[Stored items]
Start of Block

Example tally_points_example :
  tally_points 3 [["A"; "B"; "C"]; ["B"; "A"; "C"]]
  = [("A", 5); ("B", 5); ("C", 2)].
Proof. reflexivity. Qed.

Example run_round_example :
  exists result sim' w',
    run_round config_py scripted three_sim 1 "q" world0 = Ok (result, sim', w')
    /\ rr_eliminated result = "B"
    /\ name <$> agents sim' = ["A"; "C"; "A Evolved"].
Proof. eexists _, _, _. split; [vm_compute; reflexivity|]. by split. Qed.

(** C1, at the failing input. Three agents A, B and C answer; A votes for
    B, and B and C vote for A. The tally is {B: 1, A: 2}: the candidate C,
    who received no vote, has no entry although it is a key of the
    answers. [get_loser] therefore names B, who has one vote, and
    [run_round] eliminates B while C, with no vote at all, stays in the
    population. *)
Theorem tally_omits_unchosen_candidate :
  (exists votes details justifs vs' ags' w',
     conduct_vote config_py scripted (new_VotingSystem "single-choice" false)
       three_contestants "q" three_answers 1 world0
     = Ok (SingleChoice 1 "q" votes details justifs 3, vs', ags', w')
     /\ Py.keys three_answers = ["A"; "B"; "C"]
     /\ (fun d => (voter d, voted_for d)) <$> details
        = [("A", "B"); ("B", "A"); ("C", "A")]
     /\ votes = [("B", 1%nat); ("A", 2%nat)]
     /\ Py.get votes "C" = None
     /\ (fun a => (name a, votes_received a)) <$> ags'
        = [("A", 2%nat); ("B", 1%nat); ("C", 0%nat)]
     /\ get_loser (SingleChoice 1 "q" votes details justifs 3) = "B")
  /\ (exists result sim' w',
        run_round config_py scripted three_sim 1 "q" world0
        = Ok (result, sim', w')
        /\ rr_eliminated result = "B"
        /\ name <$> agents sim' = ["A"; "C"; "A Evolved"]).
Proof.
  split.
  - eexists _, _, _, _, _, _. split; [vm_compute; reflexivity|].
    by repeat split.
  - eexists _, _, _. split; [vm_compute; reflexivity|]. by split.
Qed.
(** The [drop] listener of [make_accept_drop(elem)] for the surface
    [dest]; [dragged] is where [dragged_image] sits ([None] when nothing is
    grabbed).  Returns the DOM and the new value of the closure's
    [target_item_index]. *)
Definition drop (d : dom) (dragged : option (container * nat)) (dest : container)
           (target_is_row : bool) (old_item_index target_item_index : jsval)
  : dom * jsval :=
  match dragged with
  | None => (d, target_item_index)
  | Some (c, k) =>
      match detach d c k with
      | None => (d, target_item_index)
      | Some (it, old_item_row, d1) =>
          let t := adjusted_target dest old_item_row old_item_index target_item_index in
          match dest with
          | CRow r =>
              match nth_error (rows d1) r with
              | None => (d, target_item_index)
              | Some rw =>
                  (set_rows d1 (firstn r (rows d1)
                     ++ mkRow (row_label rw) (row_color rw)
                              (place target_is_row t it (row_items rw))
                     :: skipn (S r) (rows d1)), t)
              end
          | CPool => (set_pool d1 (place target_is_row t (Wrapped it) (pool d1)), t)
          end
      end
  end.

End Drag.

(** The trash's [drop] listener: the grabbed container (with its
    [span.item], if it has one) is removed from the page. *)
Module Trash.

Definition trash_drop (d : dom) (dragged : option (Drag.container * nat)) : dom :=
  match dragged with
  | None => d
  | Some (c, k) =>
      match Drag.detach d c k with
      | Some (_, _, d1) => d1
      | None => d
      end
  end.

End Trash.

(* ================================================================== *)
(** ** The duplicate-removal utility ([remove_duplicates.js]) *)

Module Dedup.

Notation "x <- a ;; b" :=
  (match a with Some x => b | None => None end)
  (at level 60, right associativity, a at next level).

(** [normalizeName(name)]: [name.toLowerCase().trim()]; a name that is
    not a string has no [toLowerCase] and throws ([None]). *)
Definition normalizeName (v : json) : option string :=
  match v with
  | JStr s => Some (JsString.trim (JsString.to_lower s))
  | _ => None
  end.

(** [isDuplicate(name1, name2)] *)
Definition isDuplicate (name1 name2 : json) : option bool :=
  norm1 <- normalizeName name1 ;;
  norm2 <- normalizeName name2 ;;
  Some (if String.eqb norm1 norm2 then true
        else if Nat.ltb (String.length norm1) (String.length norm2)
        then JsString.includes norm2 norm1
        else if Nat.ltb (String.length norm2) (String.length norm1)
        then JsString.includes norm1 norm2
        else false).

Inductive location := LTier (rowIndex itemIndex : nat) | LUntiered (itemIndex : nat).

Definition location_eqb (a b : location) : bool :=
  match a, b with
  | LTier r i, LTier r' i' => Nat.eqb r r' && Nat.eqb i i'
  | LUntiered i, LUntiered i' => Nat.eqb i i'
  | _, _ => false
  end.

(** An [{entry, location}] record; [eid] is its position in the
    [entries] array and stands for the object's identity ([!==]). *)
Record dup_entry := mkEntry { entry : json; location_of : location; eid : nat }.

Definition entry_name (e : dup_entry) : json :=
  match get_field (entry e) "name" with Some n => n | None => JNull end.

(** The [if (item && typeof item === 'object' && item.name)] filter. *)
Definition collectable (item : json) : bool :=
  match item with
  | JObj _ => truthy (get_field item "name")
  | _ => false
  end.

Fixpoint number_from {A} (i : nat) (l : list A) : list (nat * A) :=
  match l with [] => [] | x :: t => (i, x) :: number_from (S i) t end.

(** [collectAllEntries(jsonData)] before the [eid]s are given: the rows'
    [imgs] then [untiered]; [row.imgs] of a [null] row throws. *)
Definition collect_located (jsonData : json) : option (list (json * location)) :=
  let rows_l := match get_field jsonData "rows" with Some (JArr l) => l | _ => [] end in
  let from_rows :=
    fold_right (fun '(rowIndex, row) acc =>
      acc' <- acc ;;
      match row with
      | JNull => None
      | _ => match get_field row "imgs" with
             | Some (JArr imgs) =>
                 Some (map (fun '(itemIndex, item) => (item, LTier rowIndex itemIndex))
                           (filter (fun p => collectable (snd p)) (number_from 0 imgs))
                       ++ acc')%list
             | _ => Some acc'
             end
      end) (Some []) (number_from 0 rows_l) in
  r <- from_rows ;;
  let u := match get_field jsonData "untiered" with
           | Some (JArr l) =>
               map (fun '(itemIndex, item) => (item, LUntiered itemIndex))
                   (filter (fun p => collectable (snd p)) (number_from 0 l))
           | _ => []
           end in
  Some (r ++ u)%list.

Definition collectAllEntries (jsonData : json) : option (list dup_entry) :=
  l <- collect_located jsonData ;;
  Some (map (fun '(i, (it, loc)) => mkEntry it loc i) (number_from 0 l)).

(** [for (const groupEntry of group) if (isDuplicate(...)) {...; break;}] *)
Fixpoint dup_of_group (group : list dup_entry) (e : dup_entry) : option bool :=
  match group with
  | [] => Some false
  | g :: t =>
      b <- isDuplicate (entry_name g) (entry_name e) ;;
      if b then Some true else dup_of_group t e
  end.

(** One pass of the [for (let j ...)] loop: the group, the processed
    set and [foundNew]. *)
Fixpoint scan (entries : list (nat * dup_entry)) (group : list dup_entry)
         (processed : list nat) (foundNew : bool)
  : option (list dup_entry * list nat * bool) :=
  match entries with
  | [] => Some (group, processed, foundNew)
  | (j, e) :: t =>
      if existsb (Nat.eqb j) processed then scan t group processed foundNew
      else b <- dup_of_group group e ;;
           if b then scan t (group ++ [e]) (processed ++ [j]) true
           else scan t group processed foundNew
  end.

(** [while (foundNew)]: every pass but the last adds an entry, so
    [length entries + 1] passes always suffice. *)
Fixpoint grow (fuel : nat) (entries : list (nat * dup_entry))
         (group : list dup_entry) (processed : list nat)
  : option (list dup_entry * list nat) :=
  match fuel with
  | O => Some (group, processed)
  | S f =>
      r <- scan entries group processed false ;;
      let '(g, p, found) := r in
      if found then grow f entries g p else Some (g, p)
  end.

(** [findDuplicateGroups(entries)] *)
Definition findDuplicateGroups (entries : list dup_entry) : option (list (list dup_entry)) :=
  let num := number_from 0 entries in
  let fuel := S (List.length entries) in
  r <- fold_left (fun acc '(i, e) =>
         st <- acc ;;
         let '(groups, processed) := st in
         if existsb (Nat.eqb i) processed then Some (groups, processed)
         else r <- grow fuel num [e] (processed ++ [i]) ;;
              let '(group, processed') := r in
              Some (if Nat.ltb 1 (List.length group) then (groups ++ [group])%list else groups,
                    processed'))
       num (Some ([] : list (list dup_entry), [] : list nat)) ;;
  Some (fst r).

(** [name.length], [undefined] for a name that is not a string. *)
Definition name_length (e : dup_entry) : option nat :=
  match entry_name e with JStr s => Some (String.length s) | _ => None end.

(** [keepShortestEntry(group)]: [reduce] keeps the earlier entry on ties. *)
Definition keepShortestEntry (group : list dup_entry) : option dup_entry :=
  match group with
  | [] => None   (* reduce of an empty array throws *)
  | g :: t =>
      Some (fold_left (fun shortest current =>
              match name_length current, name_length shortest with
              | Some a, Some b => if Nat.ltb a b then current else shortest
              | _, _ => shortest
              end) t g)
  end.

Fixpoint set_assoc (k : string) (v : json) (kvs : list (string * json)) : list (string * json) :=
  match kvs with
  | [] => []
  | (k', v') :: t => if String.eqb k k' then (k', v) :: t else (k', v') :: set_assoc k v t
  end.

Definition set_field (o : json) (k : string) (v : json) : json :=
  match o with JObj kvs => JObj (set_assoc k v kvs) | _ => o end.

Definition drop_marked (marked : list location) (mk : nat -> location) (l : list json) : list json :=
  map snd (filter (fun '(i, _) => negb (existsb (location_eqb (mk i)) marked))
                  (number_from 0 l)).

(** [removeDuplicatesFromTierlist(jsonData, duplicateGroups)]: the
    entries other than each group's kept one are spliced out by index. *)
Definition removeDuplicatesFromTierlist (jsonData : json) (groups : list (list dup_entry))
  : option json :=
  marked <- fold_right (fun group acc =>
              acc' <- acc ;;
              kept <- keepShortestEntry group ;;
              Some (map location_of (filter (fun e => negb (Nat.eqb (eid e) (eid kept))) group)
                    ++ acc')%list) (Some []) groups ;;
  let d1 := match get_field jsonData "rows" with
            | Some (JArr rs) =>
                set_field jsonData "rows" (JArr (map (fun '(rowIndex, row) =>
                  match get_field row "imgs" with
                  | Some (JArr imgs) =>
                      set_field row "imgs" (JArr (drop_marked marked (LTier rowIndex) imgs))
                  | _ => row
                  end) (number_from 0 rs)))
            | _ => jsonData
            end in
  Some (match get_field d1 "untiered" with
        | Some (JArr u) => set_field d1 "untiered" (JArr (drop_marked marked LUntiered u))
        | _ => d1
        end).

Definition dq : string := String (ascii_of_nat 34) EmptyString.

(** The structure checks of [loadJsonFile] after [JSON.parse]. *)
Definition validate (parsed : json) : string + json :=
  match parsed with
  | JObj _ | JArr _ =>
      match get_field parsed "rows" with
      | Some (JArr _) =>
          match get_field parsed "untiered" with
          | None | Some (JArr _) => inr parsed
          | Some _ => inl ("Invalid JSON: " ++ dq ++ "untiered" ++ dq
                           ++ " must be an array if present")
          end
      | _ => inl ("Invalid JSON: " ++ dq ++ "rows" ++ dq ++ " must be an array")
      end
  | _ => inl "Invalid JSON: root must be an object"
  end.

(** [countEntries(jsonData)]; [row.imgs] of a [null] row throws. *)
Definition countEntries (jsonData : json) : option nat :=
  let from_rows :=
    match get_field jsonData "rows" with
    | Some (JArr rs) =>
        fold_left (fun acc row =>
          c <- acc ;;
          match row with
          | JNull => None
          | _ => match get_field row "imgs" with
                 | Some (JArr imgs) => Some (c + List.length imgs)
                 | _ => Some c
                 end
          end) rs (Some 0)
    | _ => Some 0
    end in
  c <- from_rows ;;
  Some (c + match get_field jsonData "untiered" with
            | Some (JArr u) => List.length u
            | _ => 0
            end).

(** [trimmed.split(/[,\s]+/).filter(p => p.length > 0)]: the maximal runs
    of characters other than commas and white space. *)
Definition is_sep (c : ascii) : bool := Ascii.eqb c "," || JsString.is_ws c.

Definition emit_part (cur_rev : list ascii) : list string :=
  match cur_rev with [] => [] | _ => [string_of_list_ascii (rev cur_rev)] end.

Fixpoint split_parts_aux (s : string) (cur_rev : list ascii) : list string :=
  match s with
  | EmptyString => emit_part cur_rev
  | String c t =>
      if is_sep c then (emit_part cur_rev ++ split_parts_aux t [])%list
      else split_parts_aux t (c :: cur_rev)
  end.

Definition split_parts (s : string) : list string := split_parts_aux s [].

Definition is_digit (c : ascii) : bool :=
  let n := nat_of_ascii c in (Nat.leb 48 n && Nat.leb n 57)%bool.

(** The longest prefix of decimal digits, and the rest. *)
Fixpoint digit_run (s : string) : string * string :=
  match s with
  | String c t =>
      if is_digit c then let '(d, r) := digit_run t in (String c d, r)
      else (EmptyString, s)
  | EmptyString => (EmptyString, EmptyString)
  end.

End of Block

To do: Your answer should hold every line of the entries that contains the string "filter".

Task answer:
(** The [if (item && typeof item === 'object' && item.name)] filter. *)
                           (filter (fun p => collectable (snd p)) (number_from 0 imgs))
                   (filter (fun p => collectable (snd p)) (number_from 0 l))
  map snd (filter (fun '(i, _) => negb (existsb (location_eqb (mk i)) marked))
              Some (map location_of (filter (fun e => negb (Nat.eqb (eid e) (eid kept))) group)
(** [trimmed.split(/[,\s]+/).filter(p => p.length > 0)]: the maximal runs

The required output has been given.